# [Work to complete]
For the entries below, repeat exactly each line starting with the one that contains "(** ** What is printed *)" and going on through the one that contains "Definition line (level", and no others.

# [Dataset records]
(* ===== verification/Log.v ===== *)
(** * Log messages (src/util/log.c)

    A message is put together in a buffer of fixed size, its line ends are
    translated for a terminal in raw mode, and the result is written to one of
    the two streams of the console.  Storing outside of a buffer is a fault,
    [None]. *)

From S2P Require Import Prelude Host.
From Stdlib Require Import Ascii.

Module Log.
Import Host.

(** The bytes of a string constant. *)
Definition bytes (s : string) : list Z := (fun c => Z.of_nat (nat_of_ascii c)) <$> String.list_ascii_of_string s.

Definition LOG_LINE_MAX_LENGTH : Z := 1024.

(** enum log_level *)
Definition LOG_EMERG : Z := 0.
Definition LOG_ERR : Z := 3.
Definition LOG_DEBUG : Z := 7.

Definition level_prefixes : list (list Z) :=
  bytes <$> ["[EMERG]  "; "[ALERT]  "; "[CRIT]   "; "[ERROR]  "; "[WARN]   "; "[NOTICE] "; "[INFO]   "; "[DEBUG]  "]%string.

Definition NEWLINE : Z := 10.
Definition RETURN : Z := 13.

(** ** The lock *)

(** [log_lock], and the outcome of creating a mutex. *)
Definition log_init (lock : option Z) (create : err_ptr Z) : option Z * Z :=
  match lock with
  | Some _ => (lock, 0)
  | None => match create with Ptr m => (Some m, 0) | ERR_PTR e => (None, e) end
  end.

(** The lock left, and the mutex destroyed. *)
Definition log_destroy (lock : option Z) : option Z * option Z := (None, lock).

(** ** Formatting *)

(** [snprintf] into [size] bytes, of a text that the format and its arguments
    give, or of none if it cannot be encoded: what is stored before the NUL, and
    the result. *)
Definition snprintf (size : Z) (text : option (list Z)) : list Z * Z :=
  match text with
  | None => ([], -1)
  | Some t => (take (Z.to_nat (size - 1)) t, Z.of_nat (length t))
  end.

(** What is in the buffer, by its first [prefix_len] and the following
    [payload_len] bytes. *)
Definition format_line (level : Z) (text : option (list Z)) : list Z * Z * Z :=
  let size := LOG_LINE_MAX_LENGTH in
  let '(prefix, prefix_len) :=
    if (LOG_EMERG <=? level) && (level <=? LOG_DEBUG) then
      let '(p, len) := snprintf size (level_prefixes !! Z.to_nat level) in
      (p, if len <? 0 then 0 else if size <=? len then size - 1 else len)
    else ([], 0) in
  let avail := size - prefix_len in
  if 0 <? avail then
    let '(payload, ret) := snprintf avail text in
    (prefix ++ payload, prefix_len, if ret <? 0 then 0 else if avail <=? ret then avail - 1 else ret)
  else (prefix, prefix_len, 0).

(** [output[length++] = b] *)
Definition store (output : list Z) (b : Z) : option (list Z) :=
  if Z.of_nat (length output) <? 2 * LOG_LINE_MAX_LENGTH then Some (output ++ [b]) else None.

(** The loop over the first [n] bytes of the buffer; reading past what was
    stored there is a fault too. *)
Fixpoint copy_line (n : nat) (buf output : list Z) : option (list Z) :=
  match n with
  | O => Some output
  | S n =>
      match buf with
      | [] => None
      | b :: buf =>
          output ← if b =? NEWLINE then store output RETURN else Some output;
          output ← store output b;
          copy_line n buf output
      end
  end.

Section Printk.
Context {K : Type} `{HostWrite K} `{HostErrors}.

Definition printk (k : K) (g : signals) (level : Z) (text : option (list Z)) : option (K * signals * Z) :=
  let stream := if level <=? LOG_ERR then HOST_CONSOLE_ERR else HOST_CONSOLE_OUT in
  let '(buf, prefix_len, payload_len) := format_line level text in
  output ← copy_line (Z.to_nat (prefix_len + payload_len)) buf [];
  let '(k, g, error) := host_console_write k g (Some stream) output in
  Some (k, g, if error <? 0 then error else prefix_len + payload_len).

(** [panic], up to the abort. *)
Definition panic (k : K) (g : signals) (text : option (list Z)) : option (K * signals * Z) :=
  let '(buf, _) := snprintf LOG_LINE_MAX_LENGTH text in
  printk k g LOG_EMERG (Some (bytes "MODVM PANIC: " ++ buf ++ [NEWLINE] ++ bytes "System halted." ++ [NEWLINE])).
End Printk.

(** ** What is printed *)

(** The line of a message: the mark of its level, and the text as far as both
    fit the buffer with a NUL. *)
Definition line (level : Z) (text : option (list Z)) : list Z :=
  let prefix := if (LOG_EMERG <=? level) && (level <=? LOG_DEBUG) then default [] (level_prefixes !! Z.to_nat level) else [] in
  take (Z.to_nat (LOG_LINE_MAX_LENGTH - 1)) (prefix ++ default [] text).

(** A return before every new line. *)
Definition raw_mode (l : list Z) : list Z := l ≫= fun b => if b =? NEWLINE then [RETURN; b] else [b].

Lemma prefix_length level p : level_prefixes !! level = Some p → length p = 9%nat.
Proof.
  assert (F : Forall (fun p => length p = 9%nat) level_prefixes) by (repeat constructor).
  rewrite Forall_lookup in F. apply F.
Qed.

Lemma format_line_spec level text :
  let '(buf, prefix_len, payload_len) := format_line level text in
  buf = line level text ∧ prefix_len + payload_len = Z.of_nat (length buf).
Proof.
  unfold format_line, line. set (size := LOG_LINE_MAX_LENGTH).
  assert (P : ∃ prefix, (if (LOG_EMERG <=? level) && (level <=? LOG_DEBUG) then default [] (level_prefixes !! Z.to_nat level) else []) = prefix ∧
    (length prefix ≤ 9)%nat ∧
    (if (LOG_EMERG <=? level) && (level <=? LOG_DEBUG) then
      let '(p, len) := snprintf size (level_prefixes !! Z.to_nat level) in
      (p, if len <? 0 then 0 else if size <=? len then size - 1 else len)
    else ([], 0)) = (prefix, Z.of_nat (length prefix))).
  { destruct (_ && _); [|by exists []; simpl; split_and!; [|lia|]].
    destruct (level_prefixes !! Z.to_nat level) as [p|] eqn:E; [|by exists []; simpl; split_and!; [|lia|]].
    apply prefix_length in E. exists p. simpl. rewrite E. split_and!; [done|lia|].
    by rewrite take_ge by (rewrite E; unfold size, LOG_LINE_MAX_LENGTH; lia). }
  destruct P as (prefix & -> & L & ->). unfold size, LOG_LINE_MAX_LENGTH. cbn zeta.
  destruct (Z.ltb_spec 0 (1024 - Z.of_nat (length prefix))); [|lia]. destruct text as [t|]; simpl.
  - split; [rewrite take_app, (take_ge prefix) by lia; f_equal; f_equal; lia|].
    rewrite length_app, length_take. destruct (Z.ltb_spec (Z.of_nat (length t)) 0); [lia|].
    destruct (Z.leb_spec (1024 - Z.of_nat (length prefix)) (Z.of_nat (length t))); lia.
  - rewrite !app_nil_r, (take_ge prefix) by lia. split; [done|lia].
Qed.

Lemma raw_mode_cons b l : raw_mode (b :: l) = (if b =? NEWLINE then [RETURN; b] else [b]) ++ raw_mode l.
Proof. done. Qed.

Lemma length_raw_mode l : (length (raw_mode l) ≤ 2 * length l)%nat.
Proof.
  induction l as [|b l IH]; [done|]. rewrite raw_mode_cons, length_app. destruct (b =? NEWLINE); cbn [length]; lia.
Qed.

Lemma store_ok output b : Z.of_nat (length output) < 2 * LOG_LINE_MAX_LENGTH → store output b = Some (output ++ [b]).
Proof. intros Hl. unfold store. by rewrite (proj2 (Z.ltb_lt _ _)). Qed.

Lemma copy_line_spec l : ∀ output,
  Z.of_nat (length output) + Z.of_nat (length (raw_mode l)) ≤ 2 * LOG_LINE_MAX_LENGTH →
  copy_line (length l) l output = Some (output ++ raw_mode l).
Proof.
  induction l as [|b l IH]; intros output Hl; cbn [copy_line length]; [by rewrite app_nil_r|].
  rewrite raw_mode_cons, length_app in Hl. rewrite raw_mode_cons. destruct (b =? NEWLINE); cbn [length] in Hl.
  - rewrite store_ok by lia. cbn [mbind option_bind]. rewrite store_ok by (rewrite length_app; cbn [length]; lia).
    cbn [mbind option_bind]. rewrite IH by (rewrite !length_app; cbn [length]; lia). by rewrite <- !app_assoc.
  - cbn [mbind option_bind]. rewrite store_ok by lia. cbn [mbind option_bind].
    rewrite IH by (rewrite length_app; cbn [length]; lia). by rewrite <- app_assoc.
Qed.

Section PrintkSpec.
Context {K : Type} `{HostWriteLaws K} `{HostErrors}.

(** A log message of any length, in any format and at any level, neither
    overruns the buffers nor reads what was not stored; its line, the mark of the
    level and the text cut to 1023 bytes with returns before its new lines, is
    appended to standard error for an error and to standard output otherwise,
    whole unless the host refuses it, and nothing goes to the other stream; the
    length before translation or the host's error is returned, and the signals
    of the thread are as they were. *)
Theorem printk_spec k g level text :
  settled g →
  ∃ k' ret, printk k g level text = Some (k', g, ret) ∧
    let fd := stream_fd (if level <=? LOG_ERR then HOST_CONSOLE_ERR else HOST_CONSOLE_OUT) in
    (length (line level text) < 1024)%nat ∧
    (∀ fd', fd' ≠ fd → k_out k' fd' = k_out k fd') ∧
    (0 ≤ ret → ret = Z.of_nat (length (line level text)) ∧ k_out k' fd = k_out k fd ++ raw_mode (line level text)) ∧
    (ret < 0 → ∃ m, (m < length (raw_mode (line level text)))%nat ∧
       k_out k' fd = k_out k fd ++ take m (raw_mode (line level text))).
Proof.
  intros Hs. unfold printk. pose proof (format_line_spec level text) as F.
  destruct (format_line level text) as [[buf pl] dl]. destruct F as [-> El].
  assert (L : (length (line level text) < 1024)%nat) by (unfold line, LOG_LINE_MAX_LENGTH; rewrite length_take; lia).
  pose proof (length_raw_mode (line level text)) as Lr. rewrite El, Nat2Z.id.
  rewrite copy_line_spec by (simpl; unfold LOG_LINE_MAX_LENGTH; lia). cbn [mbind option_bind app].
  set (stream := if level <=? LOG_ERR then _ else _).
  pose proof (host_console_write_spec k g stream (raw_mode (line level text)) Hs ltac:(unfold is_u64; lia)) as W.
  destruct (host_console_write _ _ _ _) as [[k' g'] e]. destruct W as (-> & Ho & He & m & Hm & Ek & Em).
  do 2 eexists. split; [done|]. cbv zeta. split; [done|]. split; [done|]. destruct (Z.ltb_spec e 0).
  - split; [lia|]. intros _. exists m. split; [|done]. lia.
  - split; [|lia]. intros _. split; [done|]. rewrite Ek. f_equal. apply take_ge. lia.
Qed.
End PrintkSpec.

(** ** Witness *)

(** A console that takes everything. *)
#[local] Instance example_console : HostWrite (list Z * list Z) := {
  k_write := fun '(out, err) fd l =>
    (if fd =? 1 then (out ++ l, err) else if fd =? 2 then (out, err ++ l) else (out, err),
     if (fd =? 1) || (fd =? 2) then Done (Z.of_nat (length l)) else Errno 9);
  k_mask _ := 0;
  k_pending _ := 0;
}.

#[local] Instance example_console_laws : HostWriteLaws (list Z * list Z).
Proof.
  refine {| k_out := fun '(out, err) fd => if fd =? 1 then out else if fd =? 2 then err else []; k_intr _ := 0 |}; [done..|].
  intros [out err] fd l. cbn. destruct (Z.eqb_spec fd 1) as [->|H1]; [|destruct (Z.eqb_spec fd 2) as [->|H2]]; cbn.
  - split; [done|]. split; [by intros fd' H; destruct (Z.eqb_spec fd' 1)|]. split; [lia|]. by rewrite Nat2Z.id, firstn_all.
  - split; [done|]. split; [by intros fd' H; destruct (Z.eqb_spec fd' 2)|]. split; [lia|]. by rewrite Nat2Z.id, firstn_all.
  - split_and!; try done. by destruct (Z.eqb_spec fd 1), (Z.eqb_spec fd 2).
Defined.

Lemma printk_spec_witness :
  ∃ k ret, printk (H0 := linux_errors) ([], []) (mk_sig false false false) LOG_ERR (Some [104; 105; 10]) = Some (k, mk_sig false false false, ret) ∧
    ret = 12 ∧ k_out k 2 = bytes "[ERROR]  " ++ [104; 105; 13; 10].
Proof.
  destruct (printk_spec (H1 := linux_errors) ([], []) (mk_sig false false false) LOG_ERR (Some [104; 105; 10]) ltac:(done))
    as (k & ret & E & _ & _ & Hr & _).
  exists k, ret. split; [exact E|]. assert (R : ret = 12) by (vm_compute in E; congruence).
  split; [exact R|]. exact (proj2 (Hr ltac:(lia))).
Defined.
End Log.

# [Result for this exercise]
(** ** What is printed *)

(** The line of a message: the mark of its level, and the text as far as both
    fit the buffer with a NUL. *)
Definition line (level : Z) (text : option (list Z)) : list Z :=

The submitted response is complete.